Ninety-five percent of patients in their last year of life receive emergency and unscheduled care.3 Planned primary and hospital care for disease management also rise steeply in the last trimester in England and Canada.4,5
Figure 2 illustrates this by plotting the monthly frequency of medical service episodes which patients receive in their last year of life. This reveals the great increase in the number of episodes of “curative” care as death approaches. This is hidden in figure 1 which only shows the increasing percentage of people receiving a palliative care approach.
Fig 2. Overview of the monthly total frequency of medical service episodes patients receive in their last year of life.
So palliative care is reaching more people with cancer, organ failure and frailty and dementia, and starting earlier, but planned and emergency medical care continues to expand even more both in hospitals and in primary care.
Why is this? Who is responsible for this, and whose job is it to address this issue? Palliative care specialists bemoan that their specialty is stigmatised, and referrals come late if at all. But they never consider they have a public health duty to address this issue of overzealous treatment of the population who are dying.
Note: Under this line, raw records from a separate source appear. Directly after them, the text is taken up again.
(** A valid document written again: the space between tokens goes, what HTML or JavaScript
    could misread is escaped, everything else stays as it is. *)
Inductive text_state := Outside | Inside | Escaped.
Definition text_step (st : text_state) (c : ascii) : text_state :=
  match st with
  | Outside => if bz c =? 34 then Inside else Outside
  | Inside => if bz c =? 34 then Outside else if bz c =? 92 then Escaped else Inside
  | Escaped => Inside
  end.
Definition blank (st : text_state) (c : ascii) : bool := match st with Outside => is_ws c | _ => false end.
Fixpoint compact (st : text_state) (skip : nat) (s : string) : string :=
  match s with
  | EmptyString => ""
  | String c r =>
      let st' := text_step st c in
      match skip with
      | S skip => compact st' skip r
      | O =>
          if is_one_of [60; 62; 38] c then escape_u (bz c) +:+ compact st' 0 r
          else if has_prefix s (bytes_of [226; 128; 168]) then escape_u 8232 +:+ compact st' 2 r
          else if has_prefix s (bytes_of [226; 128; 169]) then escape_u 8233 +:+ compact st' 2 r
          else if blank st c then compact st' 0 r
          else String c (compact st' 0 r)
      end
  end.

(** [json.RawMessage.MarshalJSON]: nil is written as [null], invalid text fails to marshal. *)
Definition enc_raw (raw : string) : option string :=
  if raw =?s "" then Some "null"%string else if json_Valid raw then Some (compact Outside 0 raw) else None.
(** The same with [omitempty]: nothing for a message of length 0. *)
Definition omit_raw (k raw : string) : option (list (string * string)) :=
  if raw =?s "" then Some [] else let! t := enc_raw raw in Some [(k, t)].
(* ===== verification/ScenarioFacts.v ===== *)
(** * ScenarioFacts: what a validated scenario promises

    [Validate] threads a plan state (known steps, running services, the clock
    barrier, the sum of waits) through the steps.  The theorems here restate its
    outcome without that state: over every prefix of the accepted plan, over the
    mathematical sum of the waits, and over each step and assertion. *)

From S2P Require Import Prelude GoLib Json JsonFacts GoTime JsonUtil Assertions Scenario.
From Stdlib Require Import Ascii String.

(** ** The plan seen from outside *)
Definition is_op (op : string) (s : Step) : bool := s_op s =?s op.

(** Services running after a sequence of steps. *)
Definition service_effect (r : gset string) (s : Step) : gset string :=
  if is_op "service.start" s then {[s_service s]} ∪ r
  else if is_op "service.stop" s then r ∖ {[s_service s]}
  else r.
Definition running (l : list Step) : gset string := fold_left service_effect l ∅.

(** The time the plan spends in [wait] steps, as a mathematical integer. *)
Definition wait_of (s : Step) : Z := if is_op "wait" s then s_duration s else 0.
Fixpoint total_wait (l : list Step) : Z :=
  match l with [] => 0 | s :: l => wait_of s + total_wait l end.

(** What the position of a step after [pre] must satisfy. *)
Record in_order (pre : list Step) (s : Step) : Prop := {
  io_barrier : (is_op "action.exec" s || is_op "service.start" s) = true →
               Exists (λ c, is_op "clock.set" c = true) pre;
  io_live : is_op "clock.set" s = true → running pre = ∅ ∨ s_allow_live s = true;
  io_start : is_op "service.start" s = true →
             (s_service s ∉ running pre) ∧ (size (running pre) < 4)%nat;
  io_stop : is_op "service.stop" s = true → s_service s ∈ running pre;
  io_fresh : s_id s ∉ map s_id pre
}.
Definition chronological (l : list Step) : Prop :=
  ∀ pre s post, l = pre ++ s :: post → in_order pre s.

(** One step on its own. *)
Definition foreign_fields_absent (s : Step) : Prop :=
  ∃ extra, op_fields (s_op s) = Some extra ∧
    ∀ k, k ∈ (s_present s ++ current_fields s).*1 → k ∈ "id"%string :: "op"%string :: extra.
Record step_wf (timeout : Z) (s : Step) : Prop := {
  sw_id : identifier (s_id s) = true;
  sw_fields : foreign_fields_absent s;
  sw_input : s_input s = ""%string ∨
             blen (s_input s) <= MaxInputSize ∧ is_ok (JsonUtil.Decode dec_any JNull (s_input s)) = true;
  sw_clock : is_op "clock.set" s = true →
             1 <= s_tolerance s <= 10000 ∧
             ∃ t, supported t = true ∧ s_at s = format_rfc3339nano t;
  sw_action : is_op "action.exec" s = true →
              workloadIdentifier (s_action s) = true ∧
              ∀ n, s_expected s = Some n → 0 <= n <= 255;
  sw_service : (is_op "service.start" s || is_op "service.stop" s) = true →
               workloadIdentifier (s_service s) = true;
  sw_timeout : (is_op "action.exec" s || is_op "service.start" s || is_op "service.stop" s) = true →
               1 <= s_timeout s <= timeout;
  sw_wait : is_op "wait" s = true → 0 < s_duration s < timeout
}.

(** ** Normalized timestamps match the pattern again *)
Lemma match_two p1 p2 n ps r :
  p1 = is_digit → p2 = is_digit →
  match_classes (p1 :: p2 :: ps) (pad_dec 2 n r) = match_classes ps r.
Proof.
  intros -> ->. cbn [pad_dec match_classes].
  pose proof (Z.mod_pos_bound n 10). pose proof (Z.mod_pos_bound (n / 10) 10).
  by rewrite !is_digit_digit_char by lia.
Qed.
Lemma match_four ps n r :
  match_classes (is_digit :: is_digit :: is_digit :: is_digit :: ps) (pad_dec 4 n r)
  = match_classes ps r.
Proof.
  change (pad_dec 4 n r) with (pad_dec 2 (n / 10 / 10) (pad_dec 2 n r)).
  by rewrite !match_two.
Qed.
Lemma match_char z c ps r :
  bz c = z → match_classes (is_char z :: ps) (String c r) = match_classes ps r.
Proof. intros <-. cbn [match_classes]. unfold is_char, is_one_of. cbn. by rewrite Z.eqb_refl. Qed.

Lemma timestamp_format t : timestamp (format_rfc3339nano t) = true.
Proof.
  unfold timestamp, format_rfc3339nano. destruct (civil_of_days _) as [[y m] d].
  rewrite match_four. repeat (rewrite match_char by done; rewrite match_two by done).
  lazymatch goal with |- context [match_classes [] ?r] =>
    change (match_classes [] r) with (Some r) end. cbv beta iota.
  set (ns := t mod nsec_per_sec). unfold format_fraction.
  assert (Hns : 0 <= ns < nsec_per_sec) by (apply Z.mod_pos_bound; unfold nsec_per_sec; lia).
  destruct (trimmed_fraction ns Hns) as (ds & k & -> & Hk).
  destruct (String.eqb_spec ds "") as [->|Hne]; [done|].
  cbn [String.append]. rewrite match_char by done. cbn [match_classes].
  assert (Hds : all_bytes is_digit ds = true).
  { pose proof (pad_dec_digits 9 ns) as Hd. rewrite Hk, all_bytes_app in Hd. by to_prop. }
  rewrite span_digits_all by done.
  pose proof (pad_dec_length 9 ns) as Hl. rewrite Hk, slength_app in Hl.
  destruct ds as [|c ds]; [done|]. cbn [String.length] in Hl. rewrite !(proj2 (Z.leb_le _ _)); [done|..];
    unfold blen; cbn [String.length]; lia.
Qed.

(** ** One step *)
Lemma assoc_opt {A} k b k' (v : A) :
  assoc k (opt_field b k' v) = if b && (k' =?s k) then Some v else None.
Proof. destruct b; cbn; done. Qed.
Lemma keys_opt {A} k b k' (v : A) : k ∈ (opt_field b k' v).*1 ↔ b = true ∧ k = k'.
Proof. destruct b; cbn; set_solver. Qed.

Definition duration_fields (s : Step) : list (string * Z) :=
  [("timeout_ms", s_timeout s); ("duration_ms", s_duration s); ("tolerance_ms", s_tolerance s)]%string.

Lemma assoc_current s k n :
  (k, n) ∈ duration_fields s →
  assoc k (current_fields s) = if n =? 0 then None else Some (itoa n).
Proof.
  unfold duration_fields, current_fields. rewrite !elem_of_cons, !pair_equal_spec, elem_of_nil.
  intros [[-> ->]|[[-> ->]|[[-> ->]|[]]]]; rewrite !assoc_app, !assoc_opt; cbn [assoc];
    destruct (s_expected s); cbn; rewrite !andb_false_r, ?andb_true_r; by destruct (_ =? 0).
Qed.

(** A set duration counts, whatever the source text said. *)
Lemma positive_current s p k n :
  (k, n) ∈ duration_fields s →
  positive_field (p ++ current_fields s) k =
  if n =? 0 then positive_field p k
  else if int64_ok n && (0 <? n) then Ok tt else Err (Errorf "%s must be positive" [k]).
Proof.
  intros Hin. unfold positive_field. rewrite assoc_app, (assoc_current s k n Hin).
  destruct (Z.eqb_spec n 0) as [->|]; [done|]. rewrite dec_int_itoa.
  destruct (int64_ok n); [|done]. cbn [andb].
  destruct (Z.leb_spec n 0), (Z.ltb_spec 0 n); (done || lia).
Qed.

(** Which step fields the validator may change: defaults, and the instant's spelling. *)
Record normalized (s s' : Step) : Prop := {
  nz_rest : s' = set_timeout (set_clock s (s_at s') (s_tolerance s')) (s_timeout s');
  nz_at : if is_op "clock.set" s
          then ∃ t, parse_rfc3339nano (s_at s) = Some t ∧ supported t = true ∧ s_at s' = format_rfc3339nano t
          else s_at s' = s_at s;
  nz_tolerance : s_tolerance s' = if is_op "clock.set" s && (s_tolerance s =? 0) then 1000 else s_tolerance s;
  nz_timeout : s_timeout s' = s_timeout s ∨ s_timeout s = 0 ∧ 1 <= s_timeout s' <= 5000 ∧
               (is_op "action.exec" s || is_op "service.start" s || is_op "service.stop" s) = true
}.

(** The six operations. *)
Lemma op_cases op extra : op_fields op = Some extra →
  op ∈ ["clock.read"; "clock.set"; "action.exec"; "service.start"; "service.stop"; "wait"]%string.
Proof.
  unfold op_fields. rewrite !elem_of_cons. intros H.
  repeat (case_match; [to_prop; naive_solver|]). done.
Qed.
Ltac case_op s extra E :=
  let H := fresh "Hop" in
  pose proof (op_cases _ extra E) as H; rewrite !elem_of_cons, elem_of_nil in H;
  destruct H as [H|[H|[H|[H|[H|[H|[]]]]]]].

Lemma mem_elem k l : mem k l = true ↔ k ∈ l.
Proof.
  unfold mem. rewrite existsb_exists, list_elem_of_In. setoid_rewrite String.eqb_eq. naive_solver.
Qed.

(** What the checks before the operation switch established. *)
Definition input_ok (s : Step) : Prop :=
  s_input s = ""%string ∨ blen (s_input s) <= MaxInputSize ∧ parse (s_input s) ≠ None ∧
    is_ok (JsonUtil.Decode dec_any JNull (s_input s)) = true.
Definition durations_ok (s : Step) : Prop :=
  each (positive_field (s_present s ++ current_fields s)) (duration_fields s).*1 = Ok tt.
Definition accepts_timeout (s : Step) : bool :=
  is_op "action.exec" s || is_op "service.start" s || is_op "service.stop" s.
Definition default_timeout (s : Step) (timeout : Z) : Z :=
  if s_timeout s =? 0 then Z.min 5000 timeout else s_timeout s.

Lemma validate_op_same s t s1 : validate_op s t = Ok s1 →
  ∃ a n, s1 = set_clock s a n ∧ (is_op "clock.set" s = false → a = s_at s ∧ n = s_tolerance s).
Proof.
  unfold validate_op, is_op. destruct (s_op s =?s "clock.set").
  { destruct (parse_rfc3339nano _); [|done]. intros H. inv_ok H. injection H as <-. by eexists _, _. }
  intros H. exists (s_at s), (s_tolerance s). split; [|done].
  repeat case_match; try done; injection H as <-; by destruct s.
Qed.

Lemma timeout_allowed s extra : op_fields (s_op s) = Some extra →
  mem "timeout_ms" ("id"%string :: "op"%string :: extra) = accepts_timeout s.
Proof.
  intros E. unfold accepts_timeout, is_op. case_op s extra E;
  rewrite Hop in E |- *; injection E as <-; reflexivity.
Qed.

Lemma step_validate_iff s t s' :
  Step_validate s t = Ok s' ↔
  foreign_fields_absent s ∧ input_ok s ∧ durations_ok s ∧
  ∃ s1, validate_op s t = Ok s1 ∧
    if accepts_timeout s
    then 1 <= default_timeout s t <= t ∧ s' = set_timeout s1 (default_timeout s t)
    else s' = s1.
Proof.
  unfold Step_validate, foreign_fields_absent, input_ok, durations_ok.
  destruct (op_fields (s_op s)) as [extra|] eqn:E; [|naive_solver].
  rewrite (timeout_allowed s extra E). cbn [duration_fields fmap list_fmap fst].
  split.
  - intros H. inv_ok H. destruct a, a0. apply each_ok in E1. rewrite Forall_forall in E1.
    split; [|split; [|split; [done|]]].
    + eexists. split; [done|]. intros k ([k' v] & -> & Hin)%list_elem_of_fmap.
      specialize (E1 _ Hin). cbn [fst] in *. apply mem_elem. by destruct (mem k' (_ :: _ :: extra)).
    + destruct (String.eqb_spec (s_input s) ""); [by left|right]. to_prop. cbn in *.
      split; [done|]. split; [by destruct (parse _)|].
      apply map_err_ok in E4. by destruct (JsonUtil.Decode dec_any JNull (s_input s)).
    + destruct (validate_op_same _ _ _ E5) as (a & n & -> & _). eexists. split; [done|].
      unfold default_timeout in *. cbn in H. destruct (accepts_timeout s); [|by injection H as <-].
      inv_ok H. to_prop. injection H as <-. split; [lia|done].
  - intros ((extra' & [= <-] & Hf) & Hi & -> & s1 & Ev & Ht).
    assert (Hne : ((s_input s <>?s "") && match parse (s_input s) with Some _ => false | None => true end) = false).
    { destruct Hi as [->|(_ & ? & _)]; [done|]. destruct (parse _); [|done]. by rewrite andb_false_r. }
    rewrite Hne. rewrite (proj2 (each_ok _ _)).
    2:{ apply Forall_forall. intros [k v] Hin. cbn [fst].
        rewrite (proj2 (mem_elem _ _)); [done|]. apply Hf, list_elem_of_fmap. by exists (k, v). }
    cbn [rbind]. rewrite (proj2 (Z.ltb_ge _ _)); [|destruct Hi as [->|[? _]]; [vm_compute; done|done]].
    replace (if s_input s =?s "" then _ else _) with (@Ok unit tt).
    2:{ destruct Hi as [Hi|(_ & _ & Hd)]; [by rewrite Hi|]. destruct (s_input s =?s ""); [done|].
        by destruct (JsonUtil.Decode dec_any JNull (s_input s)). }
    rewrite Ev. cbn [rbind]. destruct (accepts_timeout s) eqn:Ea; [|by subst].
    destruct Ht as [Hr ->]. unfold default_timeout in *.
    replace (s_timeout s1) with (s_timeout s) by (by destruct (validate_op_same _ _ _ Ev) as (? & ? & -> & _)).
    by rewrite (proj2 (Z.ltb_ge _ 1)), (proj2 (Z.ltb_ge _ _)) by lia.
Qed.
(** *** Returning *)
(** The context of [StopOwned] has a deadline: only so many more wake-ups come before it
    ends. *)
Class LawfulStop (E : Type) `{StopOps E} := {
  wakes_left : E → nat;
  signal_wakes (env : E) s : (wakes_left (op_pidfd_signal env s).2 ≤ wakes_left env)%nat;
  poll_wakes (env : E) : (wakes_left (op_poll env).2 ≤ wakes_left env)%nat;
  select_wakes (env : E) : (∃ e, (op_select env).1 = CtxDone e) ∨ (wakes_left (op_select env).2 < wakes_left env)%nat
}.
Section stop_returns.
Context {E : Type} `{LawfulStop E}.
Lemma send_wakes (env : E) s : (wakes_left (send env s).2 ≤ wakes_left env)%nat.
Proof. pose proof (signal_wakes env s) as Hs. unfold send. by destruct (op_pidfd_signal env s) as [[u|e] env1]. Qed.
Lemma stop_loop_returns fuel killed (env : E) : (wakes_left env < fuel)%nat → is_Some (stop_loop fuel killed env).1.1.
Proof.
  revert killed env. induction fuel as [|fuel IH]; intros killed env Hf; [lia|]. cbn [stop_loop].
  pose proof (poll_wakes env) as Hp. destruct (op_poll env) as [polled env1]. cbn [snd] in Hp. cbv zeta.
  assert (Hwait : is_Some (let '(w, env) := op_select env1 in
    match w with
    | CtxDone e => if killed then (Some (Some e), env, [])
                   else let '(_, env) := send env SIGKILL in (Some (Some e), env, [Signalled SIGKILL])
    | GraceExpired =>
        let '(err, env) := send env SIGKILL in
        match err with
        | Some e => (Some (Some e), env, [Signalled SIGKILL])
        | None => let '(r, env, t) := stop_loop fuel true env in (r, env, Signalled SIGKILL :: t)
        end
    | Tick => stop_loop fuel killed env
    end).1.1).
  { pose proof (select_wakes env1) as Hs. destruct (op_select env1) as [[e| |] env2]; cbn [fst snd] in Hs.
    - destruct killed; [done|]. by destruct (send env2 SIGKILL).
    - destruct Hs as [[? [=]]|Hs]. pose proof (send_wakes env2 SIGKILL) as Hk.
      destruct (send env2 SIGKILL) as [[e|] env3]; [done|]. cbn [snd] in Hk.
      assert (Hr : is_Some (stop_loop fuel true env3).1.1) by (apply IH; lia). by destruct (stop_loop fuel true env3) as [[r env4] t].
    - destruct Hs as [[? [=]]|Hs]. apply IH. lia. }
  destruct polled as [n|e]; [by destruct (0 <? n)|by destruct (err_is "EINTR" e)].
Qed.
(** With enough fuel for the wake-ups of its deadline, [StopOwned] returns. *)
Lemma stop_owned_returns (env : E) id : ∃ n, ∀ fuel, (n ≤ fuel)%nat → is_Some (StopOwned fuel env id).1.1.
Proof.
  unfold StopOwned. destruct (op_privilege env) as [[u|e] env1]; [|by exists O].
  destruct (op_inspect env1 id) as [[st|e] env2]; [|by exists O]. destruct (negb (Alive st)); [by exists O|].
  destruct (op_pidfd_open env2 (pid id)) as [[u1|e] env3]; [|by exists O].
  destruct (op_inspect env3 id) as [[st2|e] env4]; [|by exists O]. destruct (negb (Alive st2)); [by exists O|].
  destruct (send env4 SIGTERM) as [[e|] env5]; [by exists O|]. exists (S (wakes_left env5)). intros fuel Hf.
  pose proof (stop_loop_returns fuel false env5 Hf) as Hr. by destruct (stop_loop fuel false env5) as [[r env6] t].
Qed.
End stop_returns.

(** *** Signals *)
Definition is_signal (e : stop_event) : Prop := match e with Signalled _ => True | _ => False end.
Definition alive_check (e : stop_event) : Prop :=
  match e with Inspected (Ok st) => Alive st = true | _ => False end.

Section stop_facts.
Context {E : Type} `{StopOps E}.

Lemma stop_loop_events fuel killed (env : E) r env' t :
  stop_loop fuel killed env = (r, env', t) →
  Forall (λ e, e = Signalled SIGKILL ∨ e = Exited) t ∧ (r = Some None → Exited ∈ t).
Proof.
  revert killed env r env' t. induction fuel as [|fuel IH]; cbn [stop_loop]; intros killed env r env' t Hs.
  { injection Hs as <- <- <-. done. }
  destruct (op_poll env) as [[n|e] env1].
  - destruct (0 <? n); [injection Hs as <- <- <-; split; [by repeat constructor; right|set_solver]|].
    destruct (op_select env1) as [[e| |] env2].
    + destruct killed; [by injection Hs as <- <- <-|].
      destruct (send env2 SIGKILL) as [? env3]. injection Hs as <- <- <-. split; [|done]. repeat constructor; auto.
    + destruct (send env2 SIGKILL) as [[e|] env3].
      * injection Hs as <- <- <-. split; [|done]. repeat constructor; auto.
      * destruct (stop_loop fuel true env3) as [[r1 env4] t1] eqn:El. injection Hs as <- <- <-.
        destruct (IH _ _ _ _ _ El) as [H1 H2]. split; [constructor; auto|]. intros Hr. right. auto.
    + by eapply IH.
  - destruct (err_is "EINTR" e); [|by injection Hs as <- <- <-].
    destruct (op_select env1) as [[e1| |] env2].
    + destruct killed; [by injection Hs as <- <- <-|].
      destruct (send env2 SIGKILL) as [? env3]. injection Hs as <- <- <-. split; [|done]. repeat constructor; auto.
    + destruct (send env2 SIGKILL) as [[e1|] env3].
      * injection Hs as <- <- <-. split; [|done]. repeat constructor; auto.
      * destruct (stop_loop fuel true env3) as [[r1 env4] t1] eqn:El. injection Hs as <- <- <-.
        destruct (IH _ _ _ _ _ El) as [H1 H2]. split; [constructor; auto|]. intros Hr. right. auto.
    + by eapply IH.
Qed.
End stop_facts.

(** C34.  Stopping a recorded process never signals a process it has not verified: any
    signal is preceded by two inspections that found the recorded process alive, with
    the process handle opened between them, and SIGTERM comes first; and it reports
    success only after an inspection found the process gone or the handle reported its
    exit. *)
Theorem stop_owned_safe {E} `{StopOps E} fuel (env : E) id r env' t :
  StopOwned fuel env id = (r, env', t) →
  (Exists is_signal t →
   ∃ c1 c2 rest, t = c1 :: Opened :: c2 :: Signalled SIGTERM :: rest ∧ alive_check c1 ∧ alive_check c2) ∧
  (r = Some None → Exited ∈ t ∨ ∃ st, Inspected (Ok st) ∈ t ∧ Alive st = false).
Proof.
  unfold StopOwned. intros Hs. destruct (op_privilege env) as [[[]|] env1].
  2:{ injection Hs as <- <- <-. split; [by intros ?%Exists_nil|done]. }
  destruct (op_inspect env1 id) as [[st|e] env2].
  2:{ injection Hs as <- <- <-. split; [|done]. intros [[]|[]%Exists_nil]%Exists_cons. }
  destruct (Alive st) eqn:Ea; cbn [negb] in Hs.
  2:{ injection Hs as <- <- <-. split; [intros [[]|[]%Exists_nil]%Exists_cons|].
      intros _. right. exists st. split; [by left|done]. }
  destruct (op_pidfd_open env2 (pid id)) as [[[]|e] env3].
  2:{ injection Hs as <- <- <-. split; [|done]. intros [[]|[]%Exists_nil]%Exists_cons. }
  destruct (op_inspect env3 id) as [[st2|e] env4].
  2:{ injection Hs as <- <- <-. split; [|done].
      rewrite !Exists_cons, Exists_nil. intros [[]|[[]|[[]|[]]]]. }
  destruct (Alive st2) eqn:Ea2; cbn [negb] in Hs.
  2:{ injection Hs as <- <- <-. split; [rewrite !Exists_cons, Exists_nil; intros [[]|[[]|[[]|[]]]]|].
      intros _. right. exists st2. split; [set_solver|done]. }
  destruct (send env4 SIGTERM) as [[e|] env5].
  - injection Hs as <- <- <-. split; [|done]. intros _. by eexists _, _, _.
  - destruct (stop_loop fuel false env5) as [[r1 env6] t1] eqn:El. injection Hs as <- <- <-.
    split; [intros _; by eexists _, _, _|]. intros Hr. left.
    destruct (stop_loop_events _ _ _ _ _ _ El) as [_ H2]. specialize (H2 Hr). cbn. set_solver.
Qed.

(** A process that exits at its first poll after SIGTERM. *)
#[export] Instance sample_ops : StopOps nat := {|
  op_privilege n := (Ok tt, n);
  op_inspect n _ := (Ok {| Alive := true; Reason := "live" |}, S n);
  op_pidfd_open n _ := (Ok tt, n);
  op_pidfd_signal n _ := (Ok tt, n);
  op_poll n := (Ok 1, n);
  op_select n := (Tick, n)
|}.
Lemma stop_owned_safe_witness :
  ∃ c1 c2 rest, (StopOwned 1 0%nat sample_process).2 = c1 :: Opened :: c2 :: Signalled SIGTERM :: rest ∧
    alive_check c1 ∧ alive_check c2.
Proof.
  apply (stop_owned_safe 1 0%nat sample_process (Some None) 2%nat (StopOwned 1 0%nat sample_process).2).
  - vm_compute. reflexivity.
  - vm_compute. do 3 apply Exists_cons_tl. by apply Exists_cons_hd.
Defined.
Is it patients demanding more treatments than might be wise, hoping against hope for a cure? Is it hospital doctors doing what they can do and know how to do, rather than should do? Is it lack of effective care planning and communication between all settings? Is it the decrease in continuity of care, especially out-of-hours?
Compared to countries where curative care is not available to some patients at all due to lack of resources, inappropriate and sometimes very costly care is especially wrong and inequitable.
The deep-seated over medicalisation of death must be addressed.
Much such care in retrospect is clearly futile, and quality indicators for appropriate and inappropriate end-of-life care in people with Alzheimer’s disease, cancer or chronic obstructive pulmonary have been identified to assess this further.7 Low-value high-cost care can cause much suffering. An early palliative approach can prevent or ameliorate suffering and must be an informed option and available for all. Primary care may be best placed to take this forward.
References
- Murray SSA, Kendall M, Boyd K, Sheikh A. Illness trajectories and palliative care. BMJ 2005;330:1007–11. DOI: 10.1136/bmj.330.7498.1007.
- Finucane AM, Davydaitis D, Horseman Z, et al. Electronic care coordination systems for people with advanced progressive illness: a mixed-methods evaluation in Scottish primary care Br J Gen Pract 2020;70(690):e20–8. doi: 10.3399/bjgp19X707117.
- Mason B, Kerssens JJ, Stoddart A, et al. Unscheduled and out-of-hours care for people in their last year of life: a retrospective cohort analysis of national datasets. BMJ Open 2020 Nov 23;10(11):e041888. doi: 10.1136/bmjopen-2020-041888.
- Diernberger K, Luta X, Bowden J, et al. Healthcare use and costs in the last year of life: a national population data linkage study. BMJ Support Palliat Care 2021 Feb 12:bmjspcare-2020-002708. doi: 10.1136/bmjspcare-2020-002708.
- Michelle Howard, Abe Hafid, Sarina R. et al. Intensity of outpatient physician care in the last year of life: a population-based retrospective descriptive study. CMAJ Open 2021 Jun 4;9(2):E613-E622. doi: 10.9778/cmajo.20210039. Print Apr-Jun 2021.
- World Health Organization. Integrating palliative care nd symptom relief into primary health care: A WHO guide for planners, implementers and managers. 2018. https://www.who.int/publications/i/item/integrating-palliative-care-and-symptom-relief-into-primary-health-care
- De Schreye R, Houttekier D, Deliens L, Cohen J. Developing indicators of appropriate and inappropriate end-of-life care in people with Alzheimer’s disease, cancer or chronic obstructive pulmonary disease for population-level administrative databases: A RAND/UCLA appropriateness study. Palliat Med 2017 Dec;31(10):932-945. doi: 10.1177/0269216317705099.